I felt happy knowing I'd never again have to deal VCSs via tools just shelling out to their CLI ever again. How wrong I was...

diamondo25 · on July 30, 2023

JetBrains forgot this memo, as it requires you to configure svn.exe in order for it to work. And usually TortoiseSVN is the way to go for subversion...

strogonoff · on July 30, 2023

Isomorphic Git is a Git implementation purely in JS (no WASM). I wrote a minimal library to handle LFS with it, it’s not that hard, the spec is pretty small.

alexhornby · on July 30, 2023

> git-lfs, as in the binary, CLI application is the only (open) implementation in existence. There is nothing else.

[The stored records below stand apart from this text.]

Lemma v1_call_inversion (w : World) (fuel : nat) (tle_line1 tle_line2 : string)
    (observer_lat observer_lon : Q) (start_time_utc end_time_utc : Time)
    (step_seconds : Z) (observer_elev min_elevation : Q) (out : V1.Output) :
  V1.calculate_and_save_data w fuel tle_line1 tle_line2 observer_lat
    observer_lon start_time_utc end_time_utc step_seconds observer_elev
    min_elevation = Returns out ->
  exists satellite,
    EarthSatellite w tle_line1 tle_line2 = Some satellite /\
    V1.run w satellite observer_lat observer_lon start_time_utc end_time_utc
           step_seconds observer_elev min_elevation fuel = Returns out.
Proof.
  unfold V1.calculate_and_save_data.
  destruct (EarthSatellite w tle_line1 tle_line2) as [satellite |];
    [| discriminate].
  intros H. exists satellite. auto.
Qed.

Lemma v2_call_inversion (w : World) (fuel : nat) (norad_id : Z)
    (observer_lat observer_lon : Q) (start_time_utc end_time_utc : Time)
    (step_seconds : Z) (observer_elev min_elevation : Q) (out : V2.Output) :
  V2.calculate_and_save_data w fuel norad_id observer_lat
    observer_lon start_time_utc end_time_utc step_seconds observer_elev
    min_elevation = Returns out ->
  exists satellite,
    V2.get_tle w norad_id = Some satellite /\
    V2.run w satellite norad_id observer_lat observer_lon start_time_utc
           end_time_utc step_seconds observer_elev min_elevation fuel
    = Returns out.
Proof.
  unfold V2.calculate_and_save_data.
  destruct (V2.get_tle w norad_id) as [satellite |]; [| discriminate].
  intros H. exists satellite. auto.
Qed.

(** C1, as amended.  With a positive step and fuel for every turn, each
    program returns, and its pass list and pass count are those of the
    two-state segmenter of the specification (a pass opened at the
    first visible sample with the next counter value and
    start = end = t, extended by every further visible sample, closed
    with duration = end - start by the first sample that is not visible,
    or by the end of the sweep) run over the computed samples of the
    sweep in time order.  The first program hands the segmenter the
    elevation of the sample; the second hands it the elevation rounded
    to two decimals, and rounds the duration to one decimal, which
    leaves its value unchanged. *)
Theorem C1_segmenter_refinement :
  forall (w : World) (fuel : nat) (tle_line1 tle_line2 : string)
         (norad_id : Z) (observer_lat observer_lon : Q)
         (start_time_utc end_time_utc : Time) (step_seconds : Z)
         (observer_elev min_elevation : Q),
  0 < step_seconds ->
  (turns start_time_utc end_time_utc step_seconds <= fuel)%nat ->
  (forall satellite,
     EarthSatellite w tle_line1 tle_line2 = Some satellite ->
     exists out,
       V1.calculate_and_save_data w fuel tle_line1 tle_line2 observer_lat
         observer_lon start_time_utc end_time_utc step_seconds
         observer_elev min_elevation = Returns out /\
       let s :=
         Spec.segment
           (stream (V1.geometry w satellite observer_lat observer_lon
                                observer_elev)
                   min_elevation (fun x => x)
                   (sweep_instants start_time_utc end_time_utc
                                   step_seconds)) in
       map spec_of_v1 (V1.passes (V1.passes_output out)) = Spec.emitted s /\
       V1.total_passes (V1.passes_output out) = Spec.counter s) /\
  (forall satellite,
     V2.get_tle w norad_id = Some satellite ->
     exists out,
       V2.calculate_and_save_data w fuel norad_id observer_lat
         observer_lon start_time_utc end_time_utc step_seconds
         observer_elev min_elevation = Returns out /\
       let s :=
         Spec.segment
           (stream (V2.geometry w satellite observer_lat observer_lon
                                observer_elev)
                   min_elevation round2
                   (sweep_instants start_time_utc end_time_utc
                                   step_seconds)) in
       Forall2 v2_matches (V2.passes (V2.passes_output out))
               (Spec.emitted s) /\
       V2.total_passes (V2.statistics (V2.passes_output out))
       = Spec.counter s).
Proof.
  intros w fuel tle_line1 tle_line2 norad_id observer_lat observer_lon
         start_time_utc end_time_utc step_seconds observer_elev
         min_elevation Hstep Hfuel.
  split; intros satellite Hsat.
  - unfold V1.calculate_and_save_data. rewrite Hsat.
    pose proof (v1_run_total w satellite observer_lat observer_lon
                  start_time_utc end_time_utc step_seconds observer_elev
                  min_elevation fuel Hstep Hfuel) as Hrun.
    eexists. split; [exact Hrun |].
    apply v1_run_spec in Hrun as [Hp [Hc _]]. cbv zeta. auto.
  - unfold V2.calculate_and_save_data. rewrite Hsat.
    destruct (v2_outputs_return w satellite norad_id observer_lat
                observer_lon start_time_utc end_time_utc step_seconds
                observer_elev min_elevation) as [out Hout].
    pose proof (v2_run_total w satellite norad_id observer_lat
                  observer_lon start_time_utc end_time_utc step_seconds
                  observer_elev min_elevation fuel Hstep Hfuel) as Hrun.
    rewrite Hout in Hrun.
    exists out. split; [exact Hrun |].
    pose proof (v2_run_durations _ _ _ _ _ _ _ _ _ _ _ _ Hrun) as Hd.
    apply v2_run_spec in Hrun as [Hp [Hc _]]. cbv zeta.
    rewrite <- Hp. split; trivial.
    apply v2_matches_spec_of_v2, Hd.
Qed.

There’s at lease one in sapling and Mononoke.

https://github.com/facebook/sapling/tree/main/eden/mononoke/...

coryrc · on July 30, 2023

> IPC via return codes and parsing stdout/stderr

That's wildly different from Go's method of != nil and error strings.

benhoyt · on July 30, 2023

I'm guessing you're being sarcastic. If so, it's not really a fair criticism. Go has properly-typed return values (not just parsing text from stdout) and any type can implement the error interface, allowing for error types with any custom, properly-typed attributes. You use Go's type assertion or errors.Is / errors.As to handle the latter.

coryrc · on July 30, 2023

Maybe it's my job, but I don't see a lot of Go code treating errors as anything but strings. Errors I get from Go programs are similarly vague and redundant and lacking context. ("error from RPC: failure making from call: couldn't complete operation: 7 is not a valid flag" ah thanks, so much better than stack trace)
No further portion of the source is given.